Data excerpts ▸

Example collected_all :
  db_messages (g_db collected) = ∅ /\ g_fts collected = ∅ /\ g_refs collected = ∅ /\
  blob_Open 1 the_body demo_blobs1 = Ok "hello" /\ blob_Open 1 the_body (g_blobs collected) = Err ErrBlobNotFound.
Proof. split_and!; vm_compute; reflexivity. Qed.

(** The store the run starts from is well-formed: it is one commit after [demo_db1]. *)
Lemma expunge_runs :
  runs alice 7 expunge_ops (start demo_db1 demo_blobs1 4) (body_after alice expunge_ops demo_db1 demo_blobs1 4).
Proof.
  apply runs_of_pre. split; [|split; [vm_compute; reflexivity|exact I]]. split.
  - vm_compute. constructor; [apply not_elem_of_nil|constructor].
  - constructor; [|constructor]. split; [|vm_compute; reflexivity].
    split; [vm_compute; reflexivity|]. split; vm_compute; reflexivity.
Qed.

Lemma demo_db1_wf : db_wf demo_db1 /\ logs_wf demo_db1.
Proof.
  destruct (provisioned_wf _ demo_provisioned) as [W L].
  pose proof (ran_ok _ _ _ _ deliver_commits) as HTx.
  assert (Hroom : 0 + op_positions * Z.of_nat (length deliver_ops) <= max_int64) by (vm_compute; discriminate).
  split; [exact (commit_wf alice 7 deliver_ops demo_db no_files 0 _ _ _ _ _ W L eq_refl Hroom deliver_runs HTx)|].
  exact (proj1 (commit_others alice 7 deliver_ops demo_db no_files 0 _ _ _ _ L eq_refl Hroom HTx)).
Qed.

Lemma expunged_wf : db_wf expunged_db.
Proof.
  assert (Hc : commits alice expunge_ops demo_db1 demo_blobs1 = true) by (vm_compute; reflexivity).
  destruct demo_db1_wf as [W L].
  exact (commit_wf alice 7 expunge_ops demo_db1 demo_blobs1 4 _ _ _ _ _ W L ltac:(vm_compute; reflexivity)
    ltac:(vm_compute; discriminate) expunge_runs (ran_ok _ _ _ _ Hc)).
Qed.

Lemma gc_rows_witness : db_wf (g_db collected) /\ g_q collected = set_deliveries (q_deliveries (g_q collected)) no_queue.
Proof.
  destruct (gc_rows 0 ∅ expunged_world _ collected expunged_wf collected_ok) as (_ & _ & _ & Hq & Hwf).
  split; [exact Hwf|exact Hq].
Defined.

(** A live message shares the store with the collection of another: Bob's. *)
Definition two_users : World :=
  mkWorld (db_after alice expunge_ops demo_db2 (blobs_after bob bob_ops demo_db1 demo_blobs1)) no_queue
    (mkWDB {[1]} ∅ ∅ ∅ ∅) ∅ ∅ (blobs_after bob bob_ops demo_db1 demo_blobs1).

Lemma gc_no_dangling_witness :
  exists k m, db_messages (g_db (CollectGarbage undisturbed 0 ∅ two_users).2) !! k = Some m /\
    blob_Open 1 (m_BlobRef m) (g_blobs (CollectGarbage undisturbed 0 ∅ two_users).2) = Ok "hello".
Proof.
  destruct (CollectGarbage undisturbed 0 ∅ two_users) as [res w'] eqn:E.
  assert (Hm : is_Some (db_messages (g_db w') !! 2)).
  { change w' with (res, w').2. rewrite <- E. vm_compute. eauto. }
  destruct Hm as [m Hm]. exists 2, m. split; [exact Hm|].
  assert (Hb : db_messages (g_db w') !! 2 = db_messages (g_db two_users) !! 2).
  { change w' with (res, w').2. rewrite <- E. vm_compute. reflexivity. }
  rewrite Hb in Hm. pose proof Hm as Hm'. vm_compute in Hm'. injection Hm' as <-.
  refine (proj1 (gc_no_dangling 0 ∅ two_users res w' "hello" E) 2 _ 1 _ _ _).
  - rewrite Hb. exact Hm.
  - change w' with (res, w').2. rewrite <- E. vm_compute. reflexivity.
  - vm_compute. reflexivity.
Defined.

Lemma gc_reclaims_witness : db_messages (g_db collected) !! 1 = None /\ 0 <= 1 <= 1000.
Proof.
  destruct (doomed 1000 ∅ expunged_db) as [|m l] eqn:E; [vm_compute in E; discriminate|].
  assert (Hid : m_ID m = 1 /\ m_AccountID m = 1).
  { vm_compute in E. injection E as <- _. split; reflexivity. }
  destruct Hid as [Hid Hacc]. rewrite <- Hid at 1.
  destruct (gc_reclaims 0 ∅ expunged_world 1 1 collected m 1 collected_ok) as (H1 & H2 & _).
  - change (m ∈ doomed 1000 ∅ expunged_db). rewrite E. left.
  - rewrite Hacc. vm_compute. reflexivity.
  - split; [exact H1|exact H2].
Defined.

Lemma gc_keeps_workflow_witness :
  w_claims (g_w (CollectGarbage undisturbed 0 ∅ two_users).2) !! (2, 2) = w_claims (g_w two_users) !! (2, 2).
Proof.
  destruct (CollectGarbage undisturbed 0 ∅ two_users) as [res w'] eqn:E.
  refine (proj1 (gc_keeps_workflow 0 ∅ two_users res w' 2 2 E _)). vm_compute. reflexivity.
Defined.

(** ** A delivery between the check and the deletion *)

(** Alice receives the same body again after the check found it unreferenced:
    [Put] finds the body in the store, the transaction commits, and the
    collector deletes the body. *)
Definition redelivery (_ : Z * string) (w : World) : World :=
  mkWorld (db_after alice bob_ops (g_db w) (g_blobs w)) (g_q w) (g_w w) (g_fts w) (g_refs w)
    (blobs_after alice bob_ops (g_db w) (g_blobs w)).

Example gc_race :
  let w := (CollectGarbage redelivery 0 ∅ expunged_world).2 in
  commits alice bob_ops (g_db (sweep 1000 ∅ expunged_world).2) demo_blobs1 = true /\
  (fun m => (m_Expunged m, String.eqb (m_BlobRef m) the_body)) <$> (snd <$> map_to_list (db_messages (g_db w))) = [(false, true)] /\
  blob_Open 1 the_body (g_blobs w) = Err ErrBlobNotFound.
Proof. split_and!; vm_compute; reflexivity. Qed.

Task instructions ▸
Copy from the entries above each line in which the string "injection" can be found.

Exercise output ▸
  rewrite Hb in Hm. pose proof Hm as Hm'. vm_compute in Hm'. injection Hm' as <-.
  { vm_compute in E. injection E as <- _. split; reflexivity. }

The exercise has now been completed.